INSTRUCTIONS FOR THE TASK: Looking only at the lines below that contain "given", give the number of them and no other text.

[[ STORED DATA, beginning ]]

(* ===== verification/ValidationProps.v ===== *)
(** Properties of the validation registry: the life cycle of a job and who can
    make it verified. *)

From S2P Require Import Prelude Sdk Types AgentTypes Validation.

Implicit Types (e : env K) (w : world K) (s : State) (x : CrossContract) (j h : bytes).

(** ** The life cycle of a job, with who may take each step *)

Section lifecycle.
Context `{Sdk} `{AgentCodec}.

(** The owner of the agent that [job] is given to, as the identity registry says. *)
Definition owned_by x s (who : address) (job : JobData) : Prop :=
  ∃ identity, (identity_registry_address s = Some identity ∨ empty_address = Some identity) ∧
  (external_agent_owner x identity (j_agent_nonce job) = Some who ∨ empty_address = Some who).

(** Its owner, or the holder of the key registered for it. *)
Definition proves_for x s (who : address) (job : JobData) : Prop :=
  owned_by x s who job ∨
  ∃ identity details, (external_agent_details x identity (j_agent_nonce job) = Some details ∨
                       empty_agent_details = Some details) ∧
                      addr_bytes who = a_public_key details.

(** The NFT of the agent that [job] is given to: of the agents' collection, as
    the identity registry says, and with the agent's nonce. *)
Definition agent_nft x s (pay : payment) (job : JobData) : Prop :=
  (∃ identity, (identity_registry_address s = Some identity ∨ empty_address = Some identity) ∧
     (external_agent_token_id x identity = Some (token_identifier pay) ∨
      (external_agent_token_id x identity = None ∧ empty_token = Some (token_identifier pay)))) ∧
  token_nonce pay = j_agent_nonce job.

Definition stale e (job : JobData) : Prop := u64_add (j_creation_timestamp job) THREE_DAYS < timestamp_millis e.
#[export] Instance stale_dec e job : Decision (stale e job).
Proof. unfold stale. apply _. Defined.

Inductive job_step e s : Call → bytes → option JobData → option JobData → Prop :=
| step_init x j n sid :
    job_step e s (InitJob x j n sid) j None (Some (MkJobData New [] (caller e) (timestamp_millis e) n))
| step_proof x j p job :
    proof_submittable job → proves_for x s (caller e) job →
    job_step e s (SubmitProof x j p) j (Some job) (Some (record_proof p job))
| step_nft x j p job pay :
    proof_submittable job → esdt_transfers e = [pay] → agent_nft x s pay job →
    job_step e s (SubmitProofWithNft x j p) j (Some job) (Some (record_proof p job))
| step_request x j v u h job :
    owned_by x s (caller e) job → v ∈ whitelisted_validators s →
    job_step e s (ValidationRequest x j v u h) j (Some job) (Some (job <| j_status := ValidationRequested |>))
| step_verdict h r u rh t data job :
    validation_request_data s !! h = Some data → v_validator_address data = caller e →
    job_step e s (ValidationResponse h r u rh t) (v_job_id data) (Some job)
      (Some (job <| j_status := verdict r |>))
| step_clean js j job :
    j ∈ js → stale e job →
    job_step e s (CleanOldJobs js) j (Some job) None.

(** The jobs that [c] takes a step: the one it names, for a response the one of
    the request if it still exists, for a cleaning the stale ones of the list. *)
Definition concerns e (c : Call) s j : Prop :=
  match c with
  | InitJob _ j' _ _ | SubmitProof _ j' _ | SubmitProofWithNft _ j' _ | ValidationRequest _ j' _ _ _ => j = j'
  | ValidationResponse h _ _ _ _ =>
      ∃ data, validation_request_data s !! h = Some data ∧ j = v_job_id data ∧ is_Some (job_data s !! j)
  | CleanOldJobs js => j ∈ js ∧ ∃ job, job_data s !! j = Some job ∧ stale e job
  | _ => False
  end.

(** Those take one step of [c], and every other job is left alone. *)
Definition jobs_step e (c : Call) s s' : Prop :=
  ∀ j, job_data s' !! j = job_data s !! j ∧ ¬ concerns e c s j ∨
       job_step e s c j (job_data s !! j) (job_data s' !! j) ∧ concerns e c s j.

Lemma jobs_step_same e c s s' :
  (∀ j, ¬ concerns e c s j) → job_data s' = job_data s → jobs_step e c s s'.
Proof. intros Hc Heq j. rewrite Heq. by left. Qed.

Lemma jobs_step_update e c s s' j job f :
  job_data s !! j = Some job → job_data s' = alter f j (job_data s) →
  (∀ j', concerns e c s j' ↔ j' = j) →
  job_step e s c j (Some job) (Some (f job)) → jobs_step e c s s'.
Proof.
  intros Hj Hs' Hc Hstep j'. rewrite Hs'. destruct (decide (j = j')) as [<-|Hne].
  - right. rewrite lookup_alter_eq, Hj. split; [done|by apply Hc].
  - left. rewrite lookup_alter_ne by done. split; [done|]. rewrite Hc. congruence.
Qed.

Lemma wp_require_job j (Q : JobData → world K → Prop) w :
  (∀ job, job_data (st w) !! j = Some job → Q job w) → wp (require_job j) Q any_error w.
Proof. intros HQ. unfold require_job. wp_go. destruct (job_data (st w) !! j) eqn:Hj; [by apply HQ|done]. Qed.

Lemma wp_identity_addr (Q : address → world K → Prop) w :
  (∀ a, identity_registry_address (st w) = Some a ∨ empty_address = Some a → Q a w) →
  wp identity_addr Q any_error w.
Proof. intros HQ. unfold identity_addr. wp_go. apply HQ. tauto. Qed.

(** Paying a service moves funds and changes no storage. *)
Lemma pay_service_wp e owner p (Q : unit → world K → Prop) w :
  (∀ w', st w' = st w → Q () w') → wp (pay_service e owner p) Q any_error w.
Proof. intros HQ. unfold pay_service. wp_go; by apply HQ. Qed.

(** Cleaning deletes the stale jobs of the list and nothing else. *)
Definition cleaned e (js : list bytes) s j : option JobData :=
  match job_data s !! j with
  | Some job => if decide (j ∈ js ∧ stale e job) then None else Some job
  | None => None
  end.

Lemma clean_job_wp e j w :
  wp (clean_job e j) (λ _ w',
    (∀ j', job_data (st w') !! j' = cleaned e [j] (st w) j') ∧
    whitelisted_validators (st w') = whitelisted_validators (st w) ∧
    validation_request_data (st w') = validation_request_data (st w)) any_error w.
Proof.
  assert (Hid : (∀ job, job_data (st w) !! j = Some job → ¬ stale e job) →
    ∀ j', job_data (st w) !! j' = cleaned e [j] (st w) j').
  { intros Hno j'. unfold cleaned. destruct (job_data (st w) !! j') as [job|] eqn:Hj; [|done].
    rewrite decide_False; [done|]. intros [->%list_elem_of_singleton Hs]. by eapply Hno. }
  unfold clean_job, stale in *. wp_go. destruct (job_data (st w) !! j) as [job|] eqn:Hjob; wp_go.
  - split_and!; [|done..]. intros j'. unfold cleaned. simpl. destruct (decide (j = j')) as [<-|Hne].
    + rewrite lookup_delete_eq, Hjob. rewrite decide_True; [done|]. split; [by apply list_elem_of_singleton|done].
    + rewrite lookup_delete_ne by done. destruct (job_data (st w) !! j'); [|done].
      rewrite decide_False; [done|]. intros [?%list_elem_of_singleton _]. congruence.
  - split_and!; [|done..]. apply Hid. by intros ? [= <-].
  - split_and!; [|done..]. by apply Hid.
Qed.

[[ STORED DATA, end ]]

SOLVED EXERCISE: 2